La palabra enciclopedia nació de una expresión griega que terminó usándose para el compendio que agrupa y organiza sistemáticamente el conocimiento. En griego, enkýklios paideía, significaba “educación circular” o “formación completa”; conjunto de los saberes que debía dominar una persona culta. Con el tiempo, copistas unieron por error las dos palabras y apareció encyclopaedia.

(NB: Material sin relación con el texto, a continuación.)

Lemma allocate_spec h n pool blocks bs :
  is_list h pool [] -> is_list h blocks bs -> pool ∉ blocks :: bs -> (1 <= n)%nat ->
  exists h', allocate n blocks pool h = Ok h'
    /\ is_list h' pool (seq (S (fresh_base h)) (n - 1))
    /\ is_list h' blocks (bs ++ [fresh_base h])
    /\ (forall l, is_Some (h !! l) -> l ∉ pool :: blocks :: bs -> h' !! l = h !! l).
Proof.
  intros Hp Hb Hdis Hn. set (base := fresh_base h).
  assert (forall l, l ∈ pool :: blocks :: bs -> (l < base)%nat) as Hold.
  { intros l Hl. apply elem_of_cons in Hl as [->|Hl];
      eapply is_list_bound; [apply Hp| |apply Hb|]; set_solver. }
  set (h0 := new_links base n h).
  assert (forall l, (l < base)%nat -> h0 !! l = h !! l) as Hh0
    by (intros l Hl; unfold h0; rewrite new_links_lookup, decide_False by lia; done).
  assert (is_list h0 pool []) as Hp0
    by (eapply is_list_frame; [|done]; intros x Hx; apply Hh0, Hold; set_solver).
  assert (is_list h0 blocks bs) as Hb0
    by (eapply is_list_frame; [|done]; intros x Hx; apply Hh0, Hold; set_solver).
  assert (h0 !! base = Some new_link) as Hbase
    by (unfold h0; rewrite new_links_lookup, decide_True by lia; done).
  unfold allocate. fold base h0.
  destruct (listBefore_spec h0 blocks bs [] base new_link) as (h1 & E1 & Hl1 & Ho1);
    rewrite ?app_nil_r in *; try done.
  { intros Hin. specialize (Hold base). set_solver by lia. }
  cbn [hd_or] in E1. rewrite E1. cbn [obind]. destruct Ho1 as [Ho1 _].
  destruct (push_all_spec h1 pool [] (seq (S base) (n - 1))) as (h2 & -> & Hp2 & [Ho2 _]).
  - eapply is_list_frame; [|done]. intros x Hx. apply Ho1.
    assert (x = pool) as -> by set_solver. pose proof (Hold pool). set_solver by lia.
  - apply NoDup_seq.
  - intros x Hx Hx'. apply elem_of_seq in Hx. assert (x = pool) as -> by set_solver.
    pose proof (Hold pool). set_solver by lia.
  - rewrite Forall_forall. intros x Hx. apply elem_of_seq in Hx.
    exists None, 0. rewrite Ho1.
    + unfold h0. rewrite new_links_lookup, decide_True by lia. done.
    + intros Hin. apply elem_of_cons in Hin as [->|Hin]; [lia|]. pose proof (Hold x). set_solver by lia.
  - exists h2. split; [done|]. split; [done|]. split.
    + eapply is_list_frame; [|done]. intros x Hx. apply Ho2.
      intros Hin. apply elem_of_app in Hin as [Hin|Hin].
      * apply elem_of_seq in Hin. pose proof (Hold x). set_solver by lia.
      * assert (x = pool) as -> by set_solver. pose proof (Hold pool). set_solver by lia.
    + intros l [m Hm] Hl. assert (l < base)%nat.
      { destruct (decide (base <= l)%nat) as [Hle|]; [|lia].
        unfold base in Hle. rewrite fresh_base_spec in Hm by done. done. }
      rewrite Ho2, Ho1, Hh0; [done|done|set_solver by lia|].
      intros Hin. apply elem_of_app in Hin as [Hin|Hin]; [apply elem_of_seq in Hin; lia|set_solver].
Qed.

(** Taking the head off a non-empty pool. *)
Lemma pool_pop_spec h P x ps bs :
  pool_inv h P (x :: ps) bs ->
  exists h', detachFromList x (mPool P) h = Ok h' /\ pool_inv h' P ps bs
    /\ unlinked h' x /\ x ∉ pool_locs P ps bs
    /\ (forall l, l ∉ x :: mPool P :: ps -> h' !! l = h !! l).
Proof.
  intros (Hp & Hb & Hdis). destruct (detachFromList_spec h (mPool P) [] ps x Hp)
    as (h' & E & Hp' & Hun & [Ho _]).
  exists h'. split; [done|]. destruct Hp as (Hnd & _ & _).
  assert (x ∉ pool_locs P ps bs) by
    (apply NoDup_cons in Hnd as [? Hnd]; apply NoDup_cons in Hnd as [? _]; unfold pool_locs; set_solver).
  repeat split; try done.
  - apply Hp'.
  - apply Hp'.
  - apply Hp'.
  - apply Hb.
  - destruct Hb as (_ & (d & z & Hh) & _). exists d, z. rewrite Ho by set_solver. done.
  - destruct Hb as (_ & _ & Hs). eapply seg_frame; [|done]. intros y Hy. apply Ho. set_solver.
  - set_solver.
Qed.

(** UtlChainPool::get always yields an unlinked block, taken from the pool
    or freshly allocated. *)
Lemma pool_get_spec h P ps bs k :
  pool_inv h P ps bs -> (2 <= mBlockSize P)%nat ->
  exists x h' k' ps' bs', pool_get P (h, k) = Ok (Some x, (h', k'))
    /\ pool_inv h' P ps' bs' /\ unlinked h' x /\ x ∉ pool_locs P ps' bs'
    /\ (forall l, is_Some (h !! l) -> l ∉ pool_locs P ps bs -> h' !! l = h !! l)
    /\ (forall l, l ∈ x :: pool_locs P ps' bs' -> l ∈ pool_locs P ps bs \/ h !! l = None).
Proof.
  intros Hinv Hsz. pose proof Hinv as (Hp & Hb & Hdis). pose proof Hp as (_ & (d & z & Hpl) & _).
  unfold pool_get, deref at 1. rewrite Hpl. cbn [obind].
  destruct ps as [|x ps].
  - replace (isUnLinked _) with true by done. cbn [fst snd].
    destruct (allocate_spec h (mBlockSize P) (mPool P) (mBlocks P) bs) as (h1 & -> & Hp1 & Hb1 & Hf1);
      [done|done|set_solver|lia|]. simpl.
    replace (mBlockSize P - 1)%nat with (S (mBlockSize P - 2)) in Hp1 by lia. cbn [seq] in Hp1.
    assert (forall l, l ∈ pool_locs P [] bs -> (l < fresh_base h)%nat) as Hold.
    { unfold pool_locs. intros l Hl. apply elem_of_app in Hl as [Hl|Hl];
        eapply is_list_bound; [apply Hp|done|apply Hb|done]. }
    assert (pool_inv h1 P (S (fresh_base h) :: seq (S (S (fresh_base h))) (mBlockSize P - 2))
              (bs ++ [fresh_base h])) as Hinv1.
    { repeat split; try apply Hp1; try apply Hb1. intros l Hl Hl'.
      assert (l = mPool P \/ (S (fresh_base h) <= l)%nat) as Hc.
      { apply elem_of_cons in Hl as [->|Hl]; [by left|]. right.
        apply elem_of_cons in Hl as [->|Hl]; [done|]. apply elem_of_seq in Hl. lia. }
      assert (l = fresh_base h \/ l ∈ mBlocks P :: bs) as Hc' by set_solver.
      pose proof (Hold l). unfold pool_locs in *.
      destruct Hc as [Hc|Hc], Hc' as [Hc'|Hc'].
      - set_solver by lia.
      - apply (Hdis l); set_solver.
      - lia.
      - set_solver by lia. }
    pose proof Hp1 as (_ & (d1 & z1 & Hpl1) & _). unfold deref. rewrite Hpl1. simpl.
    destruct (pool_pop_spec _ _ _ _ _ Hinv1) as (h2 & -> & Hinv2 & Hun & Hni & Hf2). simpl.
    eexists _, h2, _, _, _. split; [done|]. repeat split; try apply Hinv2; try done.
    + intros l Hs Hl. rewrite Hf2, Hf1; [done|done|unfold pool_locs in *; set_solver|].
      intros Hin. destruct (decide (l < fresh_base h)%nat) as [|Hge].
      * apply elem_of_cons in Hin as [->|Hin]; [lia|]. apply elem_of_cons in Hin as [->|Hin];
          [unfold pool_locs in *; set_solver|]. apply elem_of_seq in Hin. lia.
      * rewrite fresh_base_spec in Hs by lia. by destruct Hs.
    + intros l Hl. destruct (decide (l < fresh_base h)%nat) as [Hlt|Hge];
        [left|right; apply fresh_base_spec; lia].
      apply elem_of_cons in Hl as [->|Hl]; [lia|]. unfold pool_locs in *.
      apply elem_of_app in Hl as [Hl|Hl].
      * apply elem_of_cons in Hl as [->|Hl]; [set_solver|]. apply elem_of_seq in Hl. lia.
      * assert (l = fresh_base h \/ l ∈ mBlocks P :: bs) as [->|] by set_solver; [lia|set_solver].
  - replace (isUnLinked _) with false
      by (symmetry; apply bool_decide_false; simpl; intros [_ [=]]).
    cbn [obind fst snd]. unfold deref. rewrite Hpl. simpl.
    destruct (pool_pop_spec _ _ _ _ _ Hinv) as (h2 & -> & Hinv2 & Hun & Hni & Hf2). simpl.
    eexists x, h2, k, ps, bs. split; [done|]. repeat split; try apply Hinv2; try done.
    + intros l _ Hl. apply Hf2. unfold pool_locs in *. set_solver.
    + intros l Hl. left. unfold pool_locs in *. set_solver.
Qed.

End Chains.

En mi época de colegio, la tecnología de punta en las casas no era un computador sino una enciclopedia. Eran varios libros pesados, generalmente vinotinto, casi sagrados en su estante, costaban un dineral y se pagaban en cuotas. Para las tareas los abríamos y copiábamos, al pie de la letra, párrafos enteros. No se hablaba de trampa, era acceso al conocimiento. Hoy muchos miran la inteligencia artificial con recelo: “Que hagan el esfuerzo”, “no es pensar”, “reemplaza al estudiante”, gritan alarmados. Ni el maestro más conservador miró así, en ese entonces, a la enciclopedia. La historia lo confirma, la enciclopedia no eliminó el aprendizaje, lo aceleró, porque dejamos de memorizar datos para entender contextos más complejos. No era copiar, era aprender a interpretar. La IA también amplifica capacidades, no es una amenaza. Otrora copiábamos textos y calcábamos mapas, hoy la IA prepara completos análisis, revisa textos y resume información. El acto de “copiar” cambió de formato, pero la diferencia radical sigue estando en el criterio. Los que usaban enciclopedia sin entender, eran expuestos cuando les preguntaban en clase. Con la IA, delegar el pensamiento sin supervisar es riesgoso, ya que esta no reemplaza la responsabilidad intelectual. El debate no debe ser si la IA sustituye personas, sino qué parte del trabajo debe seguir siendo humano. La creatividad estratégica, el juicio ético y la intuición contextual no son softwares, se cultivan, más si liberamos tiempo de tareas mecánicas con la IA. En cuanto al acceso a información y productividad, la IA es una fuerza niveladora, más que nociva. Una PYME puede analizar mercados con la profundidad de grandes corporaciones y un profesional puede producir en minutos lo que tomaba días. No es que piense por nosotros; tampoco lo hacía la enciclopedia, que era acumulación de conocimiento, organizado con método. La IA es similar y, aunque infinitamente más veloz y dinámica, necesita dirección humana. Las revoluciones tecnológicas generan temores legítimos. La imprenta, la calculadora que reemplazó la regla de cálculo y el computador personal parecían amenazar habilidades esenciales más no destruyeron trabajo; lo transformaron. La IA no amenaza al empleado, menos si las organizaciones enseñan a usarla con criterio, ética y propósito. El riesgo no es la presencia de la IA, es ignorar que existe.
En unos años miraremos esta discusión con la nostalgia con la que recordamos a las enciclopedias, hoy adornos de venta en anticuarios. Entenderemos que nunca el libro hacía la tarea, era el estudiante, solo que ahora tiene mejores herramientas.